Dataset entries
^^^^^^^^

(** A step that changes only bytes behind the end of the active segment. *)
Lemma store_ok_moved o o' s nodes : store_ok o s -> seg_ok o (st_active s) nodes -> moved (sg_file (st_active s)) (64 + len (body nodes)) o o' ->
  store_ok o' s /\ extends o s o' s /\ forall p, store_ok o' (mkStore (st_state s) (st_active s) (st_sealed s) (st_nextSeq s) (st_closed s) p).
Proof.
  intros [(n0 & Ha & Hseq) Hst Hsl Hq Hc] Hact M. assert (Hlen : len (body n0) = len (body nodes)).
  { pose proof (so_summary _ _ _ Ha) as E1. pose proof (so_summary _ _ _ Hact) as E2. rewrite E1 in E2. injection E2 as E2 _. lia. }
  assert (Ha' : seg_ok o' (st_active s) n0) by (apply (seg_ok_moved _ _ o o' _ _ M Ha); right; lia).
  assert (Hsl' : forall id sg, st_sealed s !! id = Some sg -> (exists k, seg_ok o' sg k) /\ sg_file sg <> sg_file (st_active s) /\ id < cs_ActiveSegment (st_state s)).
  { intros id sg Es. destruct (Hsl id sg Es) as ((k & Hk) & Hf & Hid). split; [|auto]. exists k. apply (seg_ok_moved _ _ o o' _ _ M Hk). now left. }
  assert (Hall : forall p, store_ok o' (mkStore (st_state s) (st_active s) (st_sealed s) (st_nextSeq s) (st_closed s) p)) by (intros p; constructor; eauto; apply M).
  split; [destruct s; apply Hall|]. split; [|exact Hall]. constructor; [|reflexivity]. intros id sg Es. exists sg.
  assert (Hgen : forall k, seg_ok o sg k -> seg_ok o' sg k -> exists pre r r', Some sg = Some sg /\ len pre = ss_ValidEnd (sg_summary sg) /\ ss_ValidEnd (sg_summary sg) <= ss_ValidEnd (sg_summary sg) < two32 /\
    bytes_of o (sg_file sg) = pre ++ r /\ bytes_of o' (sg_file sg) = pre ++ r').
  { intros k [[r Hr] Hs [Hu Hv] _ He _] [[r' Hr'] _ _ _ _ _]. pose proof (segment_size_bounds _ Hu Hv). exists (image (sg_header sg) k), r, r'.
    split; [reflexivity|]. rewrite Hs. cbn [summary_of ss_ValidEnd]. rewrite image_len by exact Hu. split; [reflexivity|]. split; [lia|]. auto. }
  rewrite Es. unfold seg_for in Es. destruct (id =? _); [injection Es as <-; exact (Hgen n0 Ha Ha')|]. destruct (Hsl id sg Es) as ((k & Hk) & Hf & _).
  apply (Hgen k Hk). apply (seg_ok_moved _ _ o o' _ _ M Hk). now left.
Qed.

(** What an append promises, whatever its outcome. *)
Record appended o s (e : enc) o' s' (r : res Z) : Prop := mkAppended {
  ap_ok : store_ok o' s';
  ap_extends : extends o s o' s';
  ap_result : forall a, r = Ok a -> is_u64 a /\ MapAddr_Valid a = true /\ (st_closed s = false -> Store_Read o' s' a = Ok (node_of_enc e));
}.

Lemma appended_poison o s e o' nodes err : store_ok o s -> seg_ok o (st_active s) nodes -> moved (sg_file (st_active s)) (64 + len (body nodes)) o o' ->
  appended o s e o' (set_poisoned s) (Err err).
Proof.
  intros H Ha M. destruct (store_ok_moved o o' s nodes H Ha M) as (_ & [X _] & Hp). constructor; [apply Hp|constructor; [exact X|reflexivity]|discriminate].
Qed.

^^^^^^^^

● PROBLEM DESCRIPTION: Whenever a line of the entries contains the string "pose", copy that line.

● SOLUTION FOR THIS TASK:
  { pose proof (so_summary _ _ _ Ha) as E1. pose proof (so_summary _ _ _ Hact) as E2. rewrite E1 in E2. injection E2 as E2 _. lia. }
  { intros k [[r Hr] Hs [Hu Hv] _ He _] [[r' Hr'] _ _ _ _ _]. pose proof (segment_size_bounds _ Hu Hv). exists (image (sg_header sg) k), r, r'.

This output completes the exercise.